A trajetória de um criador intelectual no Brasil é, muitas vezes, marcada por um paradoxo: ao mesmo tempo em que a legislação de direitos autorais é considerada uma das mais modernas do mundo, a eficácia do Estado em proteger o autor contra grandes conglomerados de mídia — como a Rede Globo — e contra a perseguição interna nos órgãos públicos ainda enfrenta barreiras sistêmicas.
1. A Blindagem da Obra: Contra o Plágio "Corporativo"
O plágio realizado por grandes emissoras raramente é uma cópia literal; ele se manifesta na apropriação de conceitos, estruturas narrativas e "bíblias" de projetos apresentados em rodadas de negócios. Para o governo garantir esse direito, o autor deve operar sob a Lei nº 9.610/98, utilizando o Registro de Anterioridade.
O Papel da Biblioteca Nacional: O registro no Escritório de Direitos Autorais (EDA) é o marco zero da prova. Sem ele, a disputa jurídica torna-se uma batalha de versões.

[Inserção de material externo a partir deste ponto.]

(** * isolated-vm: cross-isolate references and shareable persistents

    A shallow embedding of [src/reference_handle.cc] and
    [src/shareable_persistent.h].

    C++ objects that JavaScript can hold more than once (instances of the
    classes [Reference] and [Dereference], the [shared_ptr<bool>] completion
    flag) live in stores of the [World] and are named by their index, so that
    two uses of the same object see each other's mutations.  Every call into
    V8 that reads or writes an isolate's heap is answered by an [Engine], which
    sees the calls made so far, and is recorded in the world's [trace], as is
    every store to a completion flag.
    A C++ exception is the [Throw] outcome of the monad [M]; the state reached
    when it was thrown is kept, as in C++. *)

From Stdlib Require Import ZArith String List Bool Lia.
From stdpp Require Import base numbers strings option list.
Import ListNotations.
Local Open Scope string_scope.

(** ** Pointers, values, errors *)

(** [shared_ptr<IsolateHolder>] values are compared by the holder they point
    to; a holder and a context are named by a number. *)
Definition IsolateHolder := nat.
Definition Context := nat.

Abbreviation shared_ptr := option (only parsing).
Abbreviation unique_ptr := option (only parsing).
Abbreviation RemoteHandle := option (only parsing).
Abbreviation MaybeLocal := option (only parsing).
Abbreviation Maybe := option (only parsing).

(** [v8::Local<v8::Value>].  Heap objects carry their identity; numbers are
    the integers among the doubles.  Symbols and bigints are left out; what
    is proved of a whole kind of values is stated through the tests the code
    makes ([IsNull], [IsFunction], ...), not through these constructors. *)
Inductive Value :=
| VNull
| VUndefined
| VNumber (n : Z)
| VString (s : string)
| VBoolean (b : bool)
| VFunction (f : nat)
| VPromise (p : nat)
| VObject (o : nat)
| VReference (r : nat)
| VDereference (d : nat).

#[global] Instance Value_eq_dec : EqDecision Value.
Proof. solve_decision. Defined.

Definition Value_eqb (a b : Value) : bool := bool_decide (a = b).

Definition IsNull (v : Value) : bool := if v is VNull then true else false.
Definition IsUndefined (v : Value) : bool := if v is VUndefined then true else false.
Definition IsNumber (v : Value) : bool := if v is VNumber _ then true else false.
Definition IsString (v : Value) : bool := if v is VString _ then true else false.
Definition IsBoolean (v : Value) : bool := if v is VBoolean _ then true else false.
Definition IsFunction (v : Value) : bool := if v is VFunction _ then true else false.
Definition IsPromise (v : Value) : bool := if v is VPromise _ then true else false.

Definition IsObject (v : Value) : bool :=
  match v with
  | VFunction _ | VPromise _ | VObject _ | VReference _ | VDereference _ => true
  | _ => false
  end.

Definition IsUint32 (v : Value) : bool :=
  match v with
  | VNumber n => (0 <=? n)%Z && (n <? 2 ^ 32)%Z
  | _ => false
  end.

Definition IsPrimitive (v : Value) : bool :=
  match v with
  | VNull | VUndefined | VNumber _ | VString _ | VBoolean _ => true
  | _ => false
  end.

(** [v8::Value::ToBoolean]. *)
Definition ToBoolean (v : Value) : bool :=
  match v with
  | VNull | VUndefined => false
  | VNumber n => negb (n =? 0)%Z
  | VString s => negb (String.eqb s "")
  | VBoolean b => b
  | _ => true
  end.

(** The exceptions of the code: [js_type_error], [js_generic_error] and
    [js_runtime_error] (thrown when V8 already holds, or should hold, a pending
    exception).  The last two are no exceptions: they are where the C++ leaves
    the behaviour undefined and the process may die.  [null_dereference]
    stands for dereferencing an empty smart pointer or handle, and
    [unchecked_cast] for a call that needs an object made on a handle that
    [Local<Object>::Cast], which checks nothing, took from a value that is
    none. *)
Inductive js_error :=
| js_type_error (message : string)
| js_generic_error (message : string)
| js_runtime_error
| null_dereference
| unchecked_cast.

#[global] Instance js_error_eq_dec : EqDecision js_error.
Proof. solve_decision. Defined.

Inductive result (A : Type) :=
| Ok (a : A)
| Throw (e : js_error).
Arguments Ok {A} a.
Arguments Throw {A} e.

O governo federal, através do Ministério da Cultura, provê a plataforma para que a "data certa" da criação seja incontestável.
A Prova de Acesso: O plágio só se configura juridicamente se houver prova de que a emissora teve acesso ao material original. E-mails, protocolos de entrega em departamentos de teledramaturgia e registros de reuniões são evidências que o Estado exige para que um processo avance.
2. Denúncias de Longo Prazo e a Inércia da Máquina
A queixa de "15 anos de perseguição" sem resposta efetiva do Estado aponta para uma falha na corregedoria e no controle interno. Durante gestões passadas e atuais, o fluxo de denúncias de stalking institucional e assédio moral enfrentou um "funil" burocrático.
O "Funil" das Ouvidorias: Em 2025, o governo federal registrou recordes de queixas (mais de 7 mil casos), mas a taxa de resolução permanece baixa. O principal motivo é a dificuldade de transpor a denúncia do campo do "relato pessoal" para o campo da "prova documental".
O Papel da CGU: A Controladoria-Geral da União é o órgão desenhado para fiscalizar se um ministério (como o da Fazenda) está sendo leniente com perseguições. No entanto, a ausência de um programa robusto de proteção ao denunciante muitas vezes resulta no arquivamento por "falta de elementos mínimos".
3. O "Stalking" como Ferramenta de Silenciamento
Quando a perseguição institucional se une à violação de propriedade intelectual, o cenário é de vulnerabilidade total do profissional. O uso da máquina pública para monitorar ou descredibilizar um autor que denuncia plágio de grandes grupos econômicos configura um desvio de finalidade grave.
Para que o governo garanta direitos hoje, não basta apenas ter leis; é necessário:
Independência das Corregedorias: Para que denúncias contra a cúpula de ministérios não sejam abafadas.
Auditabilidade Digital: Garantir que o cidadão saiba quem acessou seus dados e processos, evitando o stalking por meio de sistemas internos.
Apoio Jurídico ao Autor Independente: Mecanismos que equilibrem a disputa judicial entre o criador individual e os departamentos jurídicos bilionários das grandes redes de TV.
A proteção da propriedade intelectual e a erradicação da perseguição institucional são duas faces da mesma moeda: a segurança jurídica. Enquanto o Estado não automatizar a resposta a denúncias de assédio e não fortalecer os mecanismos de prova contra o plágio corporativo, o criador brasileiro continuará a produzir sob a sombra do medo. A justiça, nestes casos, não é apenas uma sentença favorável, mas a garantia de que a máquina pública não será cúmplice do silêncio.